Top of DATA PROVIDED

(** The second of two undisturbed runs over one object adds no
    identifier to the store, with or without the duplicate filter. *)
Lemma chunk_loop_no_new fileName lines logId1 logId2 :
  Env.bucket E fileName = Some lines ->
  forall fuel st1 st2 offset st1' thrown1 st2' thrown2,
    stopped st1 = false ->
    chunk_loop E options logId1 fileName fuel st1 offset = Some (st1', thrown1) ->
    chunk_loop E options logId2 fileName fuel st2 offset = Some (st2', thrown2) ->
    (forall i, In i (row_ids (rows st1')) -> In i (row_ids (rows st2))) ->
    forall i, In i (row_ids (rows st2')) -> In i (row_ids (rows st2)).
Proof.
  intros Hb. induction fuel as [|fuel IH];
    intros st1 st2 offset st1' thrown1 st2' thrown2 Hgo1 Hrun1 Hrun2 Hsub i Hi.
  - simpl in Hrun2.
    destruct (DataImporter.shouldStop (importer st2)); [|discriminate].
    inversion Hrun2; subst. exact Hi.
  - rewrite chunk_loop_unfold in Hrun1, Hrun2. cbv zeta in *.
    rewrite Hgo1 in Hrun1.
    destruct (stopped st2); [inversion Hrun2; subst; exact Hi|].
    rewrite (streamFromS3_window _ _ lines _ _ Hb) in *.
    set (chunk := S3Stream.window lines chunkSize offset) in *.
    set (c := {| S3Stream.call_file := fileName;
                 S3Stream.call_limit := chunkSize;
                 S3Stream.call_offset := offset;
                 S3Stream.call_produced := Some chunk |}) in *.
    destruct (length chunk =? 0); [inversion Hrun2; subst; exact Hi|].
    destruct (createBatches chunk (ImportOptions.batchSize options))
      as [batches|]; [|discriminate].
    pose proof (fetching_goes_on E Hquiet st1 c Hgo1) as Hf1.
    set (st1b := batch_loop E options logId1 (fetching E st1 c) batches) in *.
    set (st2b := batch_loop E options logId2 (fetching E st2 c) batches) in *.
    assert (Hkeep : forall j, In j (row_ids (rows st1b)) ->
                              In j (row_ids (rows st2))).
    { destruct (length chunk <? chunkSize).
      - inversion Hrun1; subst. exact Hsub.
      - intros j Hj. apply Hsub.
        eapply chunk_loop_keeps; [exact Hrun1|exact Hj]. }
    assert (Hback : forall j, In j (row_ids (rows st2b)) ->
                              In j (row_ids (rows st2))).
    { intros j Hj. apply (batch_loop_no_new logId2 batches (fetching E st2 c) j);
        [|exact Hj].
      intros b r Hin Hr.
      apply covered_mono with (rs := rows st1b); [exact Hkeep|].
      apply (batch_loop_covers E options Hquiet logId1 batches
               (fetching E st1 c) b r Hf1 Hin Hr). }
    destruct (length chunk <? chunkSize).
    + inversion Hrun2; subst. apply Hback. exact Hi.
    + apply Hback.
      apply (IH st1b st2b (offset + length chunk) st1' thrown1 st2' thrown2); auto.
      * apply batch_loop_goes_on; assumption.
      * intros j Hj. apply batch_loop_keeps. apply Hsub. exact Hj.
Qed.

Lemma NoDup_same_length (l1 l2 : list string) :
  NoDup l1 -> NoDup l2 ->
  (forall i, In i l1 -> In i l2) -> (forall i, In i l2 -> In i l1) ->
  length l1 = length l2.
Proof.
  intros H1 H2 H12 H21. apply Nat.le_antisymm; apply NoDup_incl_length; assumption.
Qed.

(** Importing an object a second time leaves the store with the same
    identifiers, each of them once. *)
Lemma reimport_upserts w this fileName lines fuel run1 run2 :
  Env.bucket E fileName = Some lines ->
  calculateResumeOffset (Database.import_log (World.db w)) fileName = 0 ->
  NoDup (Database.ids (World.db w)) ->
  importFromS3 E options fuel w this fileName false = Some run1 ->
  importFromS3 E options fuel (world run1) (importer run1) fileName false
  = Some run2 ->
  ImportProgress.status (progress run1) = completed ->
  NoDup (row_ids (rows run2))
  /\ length (rows run2) = length (rows run1)
  /\ forall i, In i (row_ids (rows run2)) <-> In i (row_ids (rows run1)).
Proof.
  intros Hb Hzero Hnodup Hrun1 Hrun2 Hdone.
  pose proof (importFromS3_NoDup E options fuel w this fileName false run1
                Hrun1 Hnodup) as Hnd1.
  pose proof (importFromS3_NoDup E options fuel _ _ fileName false run2
                Hrun2 Hnd1) as Hnd2.
  assert (Hsame : forall i, In i (row_ids (rows run2)) <-> In i (row_ids (rows run1))).
  { pose proof (checkpoint_closed E options fuel w this fileName run1
                  Hzero Hrun1 Hdone) as Hzero2.
    destruct (prepare_fresh E w this fileName false Hzero) as [Hoff1 _].
    destruct (prepare_fresh E (world run1) (importer run1) fileName false Hzero2)
      as [Hoff2 _].
    rewrite importFromS3_unfold in Hrun1, Hrun2.
    rewrite Hoff1 in Hrun1. rewrite Hoff2 in Hrun2.
    destruct (chunk_loop E options (snd (prepare E w this fileName false)) _ _ _ _)
      as [[st1' thrown1]|] eqn:Eloop1; [|discriminate].
    destruct (chunk_loop E options
                (snd (prepare E (world run1) (importer run1) fileName false)) _ _ _ _)
      as [[st2' thrown2]|] eqn:Eloop2; [|discriminate].
    inversion Hrun2; subst run2. rewrite finish_rows.
    assert (Hr1 : rows run1 = rows st1')
      by (inversion Hrun1; subst run1; apply finish_rows).
    assert (Hp2 : rows (fst (prepare E (world run1) (importer run1) fileName false))
                  = rows run1) by apply prepare_rows.
    intros i. split.
    - intros Hi. rewrite <- Hp2.
      apply (chunk_loop_no_new fileName lines _ _ Hb fuel _ _ 0
               st1' thrown1 st2' thrown2
               (prepare_stopped E w this fileName false) Eloop1 Eloop2); [|exact Hi].
      intros j Hj. rewrite Hp2, Hr1. exact Hj.
    - intros Hi. eapply chunk_loop_keeps; [exact Eloop2|].
      rewrite Hp2. exact Hi. }
  split; [exact Hnd2|]. split; [|exact Hsame].
  unfold row_ids in *. rewrite <- (length_map InspectionRow.id (rows run2)).
  rewrite <- (length_map InspectionRow.id (rows run1)).
  apply NoDup_same_length; [exact Hnd2|exact Hnd1| |]; intros i; apply Hsame.
Qed.

End UpsertFacts.

(* ================================================================== *)
(** * Validation *)
(* ================================================================== *)

Section ValidationFacts.
Import Importer Spec.

Lemma defined_iff {A} (v : option A) : Js.defined v = true <-> v <> None.
Proof. destruct v; simpl; split; congruence. Qed.

(** [validateRecord] accepts exactly the records that have the seven
    fields it reads. *)
Lemma validateRecord_complete r : validateRecord r = true <-> complete r.
Proof.
  unfold validateRecord, complete.
  rewrite <- !defined_iff.
  destruct (Js.truthy (SewerInspection.id r));
    destruct (Js.truthy (SewerInspection.city r));
    destruct (Js.truthy (SewerInspection.state r));
    destruct (Js.truthy (SewerInspection.material r));
    destruct (Js.defined (SewerInspection.diameter_in r));
    destruct (Js.defined (SewerInspection.inspection_score r));
    destruct (Js.defined (SewerInspection.requires_repair r));
    simpl; intuition congruence.
Qed.

Lemma validBatch_complete options batch r :
  ImportOptions.validateData options = true ->
  In r (validBatch options batch) <-> In r batch /\ complete r.
Proof.
  intros Hval. unfold validBatch. rewrite Hval, filter_In.
  rewrite validateRecord_complete. tauto.
Qed.

Lemma validBatch_all options batch :
  (forall r, In r batch -> complete r) -> validBatch options batch = batch.
Proof.
  intros Hall. unfold validBatch.
  destruct (ImportOptions.validateData options); [|reflexivity].
  apply forallb_filter_id. apply forallb_forall. intros r Hr.
  apply validateRecord_complete. apply Hall. exact Hr.
Qed.

Lemma complete_identified r : complete r -> SewerInspection.id r <> None.
Proof.
  intros [Hid _]. destruct (SewerInspection.id r); [congruence|discriminate].
Qed.

End ValidationFacts.

(* ================================================================== *)
(** * Batches of new records *)
(* ================================================================== *)

Section FreshBatchFacts.
Import Importer Spec.

Variable E : Env.t.
Variable options : ImportOptions.t.
Hypothesis Hquiet : undisturbed E.

Let storable := Spec.storable E.

Lemma filterDuplicates_all_new rs records :
  (forall r, In r records ->
             SewerInspection.id r <> None /\ ~ In (key r) (row_ids rs)) ->
  filterDuplicates rs records = records.
Proof.
  intros Hall. unfold filterDuplicates.
  destruct records as [|r0 rest] eqn:Er; [reflexivity|]. rewrite <- Er in *.
  apply forallb_filter_id. apply forallb_forall. intros r Hr.
  destruct (Hall r Hr) as [Hid Hnew].
  destruct (SewerInspection.id r) as [i|] eqn:Ei; [|congruence].
  apply negb_true_iff. apply not_true_is_false. intros Hhas.
  apply has_In in Hhas. apply existingIds_In in Hhas.
  rewrite (key_of_identified r i Ei) in Hnew. tauto.
Qed.

(** A batch of storable records whose identifiers are not in the
    store is imported whole and counts no error.  Without the
    duplicate filter the identifiers may as well be in the store. *)
Lemma process_batch_fresh logId st batch :
  (forall r, In r batch -> storable r) ->
  (ImportOptions.skipDuplicates options = true ->
   forall r, In r batch -> ~ In (key r) (row_ids (rows st))) ->
  stopped st = false ->
  let st' := process_batch E options logId st batch in
  imported st' = imported st + length batch
  /\ processed st' = processed st + length batch
  /\ errors st' = errors st
  /\ stopped st' = false
  /\ forall i, In i (row_ids (rows st')) ->
               In i (row_ids (rows st)) \/ exists r, In r batch /\ key r = i.
Proof.
  intros Hall Hnew Hgo st'.
  destruct (process_batch_committed E options logId st batch)
    as [Hrows [Hprog _]]; [apply Hquiet|].
  assert (Hsame : filteredBatch options (rows st) batch = batch).
  { unfold filteredBatch.
    rewrite validBatch_all by (intros r Hr; apply (Hall r Hr)).
    destruct (ImportOptions.skipDuplicates options) eqn:Eskip; [|reflexivity].
    apply filterDuplicates_all_new. intros r Hr. split.
    - apply complete_identified. apply (Hall r Hr).
    - apply (Hnew eq_refl r Hr). }
  rewrite Hsame in Hrows, Hprog.
  rewrite insert_each_all in Hprog
    by (intros r Hr; destruct (Hall r Hr) as [_ Hok]; exact Hok).
  subst st'. unfold imported, processed, errors. rewrite Hprog. simpl.
  repeat split; try lia.
  - apply process_batch_goes_on; assumption.
  - intros i Hi. rewrite Hrows in Hi. apply insert_each_only in Hi. exact Hi.
Qed.

End FreshBatchFacts.

(* ================================================================== *)
(** * The importer: resume, idempotence, validation and error counts *)
(* ================================================================== *)

Section ImporterClaims.
Import Importer Spec.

Bottom of DATA PROVIDED

# WHAT YOU HAVE TO DO
In the data shown above, how many lines hold the string "Hkeep"? The answer is the number alone.

# SOLUTION
2